When I walked over, my mentor teacher was joking to the student about his watch, which was huge, plastic and white.
“Well David, at least I know you’ll never be late to class. You really can’t miss looking at that thing on your arm.”
David laughed, and told Ms. D. that this was the style.
“Who are you?” He looked at me with a sincerely puzzled look, and I realized that I had just been creepily hovering over the two of them.
“Here David, this is Ms. Pompili, your student teacher for the year.” Ms. D. introduced me and then left for a moment to help a freshman who was arguing about needing to have a different person for each bingo square.
“Hi, David,” I said with a giant smile and a wave. If I would have had a strip of yellow-smiley face stickers I could have been a greeter at a Wal-Mart. “I’m Miss Pompili.”
David was polite. He nodded at me. He waited for me to finish talking. And when he gave me my first student criticism of my long student-teaching year, he had no trace of sarcasm in his voice, but only honest confusion.
“Why are you dressed like that? You look like a librarian.”
I would have preferred sarcasm. If he would have said it as a joke, I like to think I would have retorted with a witty remark about his hair or watch. But he hadn’t said it as a joke. He honestly wanted to know why, as a young student teacher, I would choose to dress myself from a librarian’s wardrobe for the first day of school.
I had no answer. I shrugged my shoulders and kept smiling, realizing that the smile had most likely shifted from honest enthusiasm to awkward uncertainty.
“So, you’re going to be my English teacher?” David continued, his maturity showing as he tried to fill the silence.
“Yep, I sure am.” I responded quickly, excited to finally have words to say back to this future student.
“Well, just so you know, I’m always late to English class. I’ll probably always be late to your class.”
He looked serious as he said this, and I couldn’t tell if he was joking or preparing me. Either way, I realized that this was the perfect chance to prove my coolness with a witty, sarcastic comment.
“How could you be late with that thing on your arm,” I said, repeating the exact same comment I had overheard my mentor teacher say moments earlier. This time, David did not follow the comment with laughter and an explanation of the trends of today. Instead, he told me that he was just kidding, and then walked away to go check on the freshmen.
It would only take a few weeks before I stopped dressing in what I thought I should wear to look the part of “teacher” and started wearing what I liked and what I felt comfortable in.
A few months later and I was done trying to soak up and imitate the personality of my mentor teacher. I began making my own jokes and retorting straight-faced sarcastic comments as if I was with my friends.

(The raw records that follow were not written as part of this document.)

(** X18. The fold is incremental: appending one measurement to non-empty
    sequences of equal length gives [aggregate_pair] of the previous
    result and the new measurement.  The pair [(0, 0)] returned on empty
    input is not a starting value of this kind: a single measurement is
    returned unchanged. *)
Theorem X18_sequential_incremental (values errors : list Q) (v e : Q)
    (Hne : values <> []) (Hlen : Py.len values = Py.len errors) :
  (exists val err,
     aggregate_sequential values errors = Ok (val, err) /\
     aggregate_sequential (values ++ [v]) (errors ++ [e])
     = Ok (aggregate_pair val err v e)) /\
  aggregate_sequential [v] [e] = Ok (v, e).
Proof.
  split; [|reflexivity].
  unfold Py.len in Hlen.
  destruct values as [|v0 vs]; [contradiction|].
  destruct errors as [|e0 es]; [discriminate|].
  cbn [List.length] in Hlen. injection Hlen as Hlen.
  rewrite aggregate_sequential_cons by exact Hlen.
  destruct (fold_left combinator (List.combine vs es) (v0, e0))
    as [val err] eqn:Hfold.
  exists val, err. split; [reflexivity|].
  cbn [app]. rewrite aggregate_sequential_cons
    by (rewrite !length_app; simpl; lia).
  rewrite combine_snoc by exact Hlen.
  rewrite fold_left_app, Hfold. reflexivity.
Qed.

Lemma X18_sequential_incremental_witness :
  exists val err,
    aggregate_sequential [67.4; 73.04] [0.5; 1.04] = Ok (val, err) /\
    aggregate_sequential ([67.4; 73.04] ++ [73.3]) ([0.5; 1.04] ++ [1.8])
    = Ok (aggregate_pair val err 73.3 1.8).
Proof.
  apply (X18_sequential_incremental [67.4; 73.04] [0.5; 1.04] 73.3 1.8).
  - discriminate.
  - reflexivity.
Defined.

Section FoldBounds.

Variables lo hi E : Q.




End FoldBounds.



(** ** [calculate_aggregated_h0] *)

Lemma getitem_map_skipn {A B : Type} (f : A -> B) (l : list A) (j : nat)
    (x : A) (s : list A) :
  skipn j l = x :: s -> getitem (map f l) j = Ok (f x).
Proof.
  intros H. apply (getitem_skipn _ _ _ (map f s)).
  rewrite skipn_map, H. reflexivity.
Qed.

Section AggregatedLoop.

Variable df : list row.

I gave up the idea of riding in on a white horse and saving every student. Each morning I pulled up in my beat-up Ford Taurus, ready to try and make one small difference with one student. It’s amazing how the words “Oh! Now I get it! Thanks!” can feel better than any grand act of heroism.
It wasn’t until I gave up trying to portray the image of who I thought I should be and instead embraced who I was that I finally began making the small impacts that I had dreamed of. I was supposed to be the teacher, and while I didn’t know it then, that morning David had taught me my most important lesson of all.